To run the application locally, follow these steps:
- Clone the repository:
git clone https://github.com/emaddar/whisper_streamlit
- Install the required dependencies:
pip install -r requirements.txt
- Run the application:
streamlit run app.py
-
Enter the YouTube link of the video you want to transcribe in the provided text input field.
-
Click the "Transcribe" button to initiate the transcription process.
-
The application will download the YouTube video, convert it to MP3 format, transcribe the audio using the Whisper model, and display the transcribed text.
-
The detected language, transcription segments with their corresponding timestamps, and a download button for the transcribed text as a CSV file will be shown.
-
You can listen to the audio and watch the video alongside the transcribed text.
-
28/06/2023
Transcribe Audio Files: You can now select your audio file (.mp3, .wav, .aac) and the application will transcribe it for you. -
04/07/2023
WebVTT Transcription: The application now includes an expander feature where you can find the transcription in Web Video Text Tracks (WebVTT) format.
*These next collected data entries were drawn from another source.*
(** C34: A buying taker is settled at no price: the prices of the filled asks
    do not enter, and the owner of an ask of [q] base units is paid [q]
    quote units. *)
Theorem settle_bid_at_par pool base quote_asset o ow p p' q w w' :
  settle true pool base quote_asset o [(ow, p, q)] w = (Ok (), w') →
  base ≠ quote_asset → o ≠ ow →
  balance (ledger w') base o = balance (ledger w) base o + q ∧
  balance (ledger w') quote_asset ow = balance (ledger w) quote_asset ow + q ∧
  settle true pool base quote_asset o [(ow, p', q)] w = (Ok (), w').
Proof.
  intros Hs Ha Ho. destruct (settle_bid_pays pool base quote_asset o ow p q w w' Hs Ha Ho) as [H1 H2].
  split_and!; [done|done|]. rewrite <-Hs. by apply settle_bid_ignores_price.
Qed.

(** C35: A successful cancellation changes the book and leaves the ledger
    alone: what was frozen when the order was placed stays frozen. *)
Theorem cancel_keeps_frozen o base quote_asset price id q w w' :
  do_cancel_order o base quote_asset price id q w = (Ok (), w') →
  ledger w' = ledger w ∧
  ∃ pid pool, pool_id base quote_asset = Some pid ∧ Pools w !! pid = Some pool ∧
    Pools w' = <[pid := (pool_cancel_order o price id q pool).2]> (Pools w) ∧
    (pool_cancel_order o price id q pool).1 = Ok id.
Proof. apply do_cancel_order_ledger. Qed.

(** C36: A swap along three assets stops after the first hop: the receiver
    gets the second asset, while the amount that is returned and compared
    with the minimum is one of the third. *)
Theorem long_path_stops_early sender a b c x min send_to keep w out w' :
  do_swap_exact_tokens_for_tokens sender [a; b; c] x min send_to keep w = (Ok out, w') →
  keep = true ∨ no_dust (ledger w) a sender x →
  ∃ pab pbc y, pool_address a b = Some pab ∧ pool_address b c = Some pbc ∧
    get_amount_out x (get_balance w pab a) (get_balance w pab b) = Ok y ∧
    get_amount_out y (get_balance w pbc b) (get_balance w pbc c) = Ok out ∧
    ∀ a' z, balance (ledger w') a' z =
      balance (ledger w) a' z - moved (a, sender) (a', z) x - moved (b, pab) (a', z) y
      + moved (a, pab) (a', z) x + moved (b, send_to) (a', z) y.
Proof. apply swap_three_assets. Qed.

(** A swap of a credit is quoted on the pool of the pair as given and
    executed on the pool of the reversed pair. *)
Theorem credit_swap_wrong_pool a b x min w c w' :
  do_swap_exact_credit_tokens_for_tokens [a; b] (mkCredit a x) min w = (Ok c, w') →
  ∃ pab pba, pool_address a b = Some pab ∧ pool_address b a = Some pba ∧
    get_amount_out x (get_balance w pab a) (get_balance w pab b) = Ok (peek c) ∧
    credit_asset c = b ∧
    ∀ a' z, balance (ledger w') a' z =
      balance (ledger w) a' z - moved (b, pba) (a', z) (peek c) + moved (a, pba) (a', z) x.
Proof. apply credit_swap_other_pool. Qed.
End Departures.

(** ** Orders that should not rest, or not abort *)
Section Orders.
Context `{T : Config, HO : !OrderInterface AccountId Level, HL : !OrderInterfaceLaws AccountId Level}.
Context `{HB : !OrderBookLaws AccountId Level BookError Book}.
Context `{HF : !FungiblesLaws AccountId AssetKind Ledger}.
Implicit Types (w : World) (pool : Pool) (side : bool).

(** C37: The value of a bid is a product at the width of an amount.  When it
    exceeds that width, a build with overflow checks aborts; one without them
    freezes the value modulo the width, which is less than the bid is worth,
    and the bid joins its level with all of its quantity. *)
Theorem bid_value_wraps id pool maker base quote_asset price q w :
  pool_ok pool → in_range BITS price → in_range BITS q →
  0 ≤ exponent pool ≤ 19 → 10 ^ exponent pool ≤ 2 ^ BITS → 2 ^ BITS ≤ price * q →
  (overflow_checks = true → (do_place_order true id pool maker base quote_asset price q w).1 = Panic) ∧
  (overflow_checks = false → ∀ pool' w',
     do_place_order true id pool maker base quote_asset price q w = (Ok pool', w') →
     let frozen_now := (price * q) mod 2 ^ BITS / 10 ^ exponent pool in
     frozen_now < price * q / 10 ^ exponent pool ∧
     (∀ a z, frozen (ledger w') a z = frozen (ledger w) a z + moved (quote_asset, maker) (a, z) frozen_now) ∧
     ∃ oid e, levels (bids pool') = levels_place oid maker price q e (levels (bids pool))).
Proof.
  intros Hok Hp Hq He Hw Ho. pose proof (bid_value_overflows pool price q He Ho) as Hv. split.
  - intros Hc. apply do_place_order_aborts. by rewrite Hv, Hc.
  - intros Hc pool' w' Hrun. rewrite Hc in Hv. cbv zeta. split.
    { apply wrapped_value_less; [|done]. split; [apply Z.pow_pos_nonneg; lia|done]. }
    apply do_place_order_Ok in Hrun as (v & oid & e & Hv' & _ & _ & Hl & _ & _ & _ & _ & Hf); [|done..].
    rewrite Hv in Hv'. injection Hv' as <-. split; [exact Hf|by exists oid, e].
Qed.

(** C38: A limit order is compared with the price of the pool only.  When the
    pool price does not meet it, it is placed even if the best order of the
    other side does: that order stays as it is, nothing is traded, and
    afterwards the best bid is at least the best ask. *)
Theorem book_can_cross side maker price q base quote_asset w w' id pool b_r q_r current best i :
  world_ok w → pool_id base quote_asset = Some id → Pools w !! id = Some pool →
  get_reserves w base quote_asset = Ok (b_r, q_r) → pool_price pool b_r q_r = Ok current →
  (if side then price < current else current < price) →
  (if side then next_ask_order pool else next_bid_order pool) = Some (best, i) → better side best price →
  in_range BITS price → in_range BITS q →
  do_limit_order maker price q side base quote_asset w = (Ok (), w') →
  ∃ pool' bid bi ask ai, Pools w' !! id = Some pool' ∧
    next_bid_order pool' = Some (bid, bi) ∧ next_ask_order pool' = Some (ask, ai) ∧ ask ≤ bid ∧
    get_orderbook pool' (negb side) = get_orderbook pool (negb side) ∧
    balance (ledger w') = balance (ledger w).
Proof.
  intros Hw Hid Hpool Hres Hpp Hfar Hnext Hbetter Hp Hq Hrun.
  apply do_limit_order_Ok in Hrun as (id' & pool1 & b1 & q1 & c1 & pool' & w1 & Hid' & Hpool' & _ & Hres' & Hpp' & Hrun & Hl & _ & HP);
    [|intros; by eapply Hw].
  simplify_eq. rewrite Hres in Hres'. injection Hres' as <- <-. rewrite Hpp in Hpp'. injection Hpp' as <-.
  assert ((if side then current <=? price else price <=? current) = false) as Hfalse by (destruct side; lia).
  rewrite Hfalse in Hrun. pose proof (Hw _ _ Hpool) as Hok.
  apply do_place_order_Ok in Hrun as (v & oid & e & _ & _ & Hok' & Hlev & Hother & _ & _ & Hbal & _); [|done..].
  destruct (own_best side pool' price Hok') as (p & j & Hown & Hpb); [rewrite Hlev; apply placed_level|].
  pose proof (opposite_same side pool pool' Hother) as Hopp. unfold opposite, own in Hopp, Hown. rewrite Hnext in Hopp.
  exists pool'. unfold better in Hbetter, Hpb. rewrite HP, lookup_insert_eq, Hl, Hbal.
  destruct side; eexists _, _, _, _; split_and!; try done; lia.
Qed.
End Orders.

(** C39: With overflow checks a small market order aborts: if the pool alone
    would be past the best price of the book after half the order, and that
    half is smaller than one base unit with its decimals, the search for the
    pool's share steps below zero in its first round.  The abort is not an
    error that the call could return. *)
Theorem small_order_aborts `{T : Config} (side : bool) who base quote_asset q (w : World) id pool target i b_r q_r p :
  overflow_checks = true → 0 < q → q + 1 < 2 ^ BITS →
  pool_id base quote_asset = Some id → Pools w !! id = Some pool → is_valid_order_quantity pool q = Ok true →
  (if side then next_ask_order pool else next_bid_order pool) = Some (target, i) →
  get_reserves w base quote_asset = Ok (b_r, q_r) →
  price_after side pool b_r q_r ((q + 1) / 2) = Ok p → (if side then target < p else p < target) →
  0 ≤ base_decimals pool ≤ 19 → 10 ^ base_decimals pool < 2 ^ BITS → (q + 1) / 2 < 10 ^ base_decimals pool →
  (market_order (Some who) base quote_asset q side w).1 = Panic.
Proof.
  intros Hc Hq Hq' Hid Hpool Hv Hnext Hres Hp Hfar Hd Hd' Hstep.
  apply (market_order_search_aborts side who base quote_asset q w id pool target i); [done..|].
  unfold find_max_swap_quantity. rewrite Hres. run_step. unfold search_fuel.
  exact (search_step_aborts _ side target pool b_r q_r q p Hc Hq Hq' Hp Hfar Hd Hd' Hstep).
Qed.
This format allows you to easily integrate the transcribed text into web-based video players or platforms that support WebVTT subtitles. -
05/07/2023
: Extractive & Abstractive Summarization: Whenever you request a transcription of an audio or video, the application will also provide two types of text summaries - extractive and abstractive summarization.
Contributions to this project are welcome. Feel free to open issues or submit pull requests for any improvements or fixes you would like to contribute.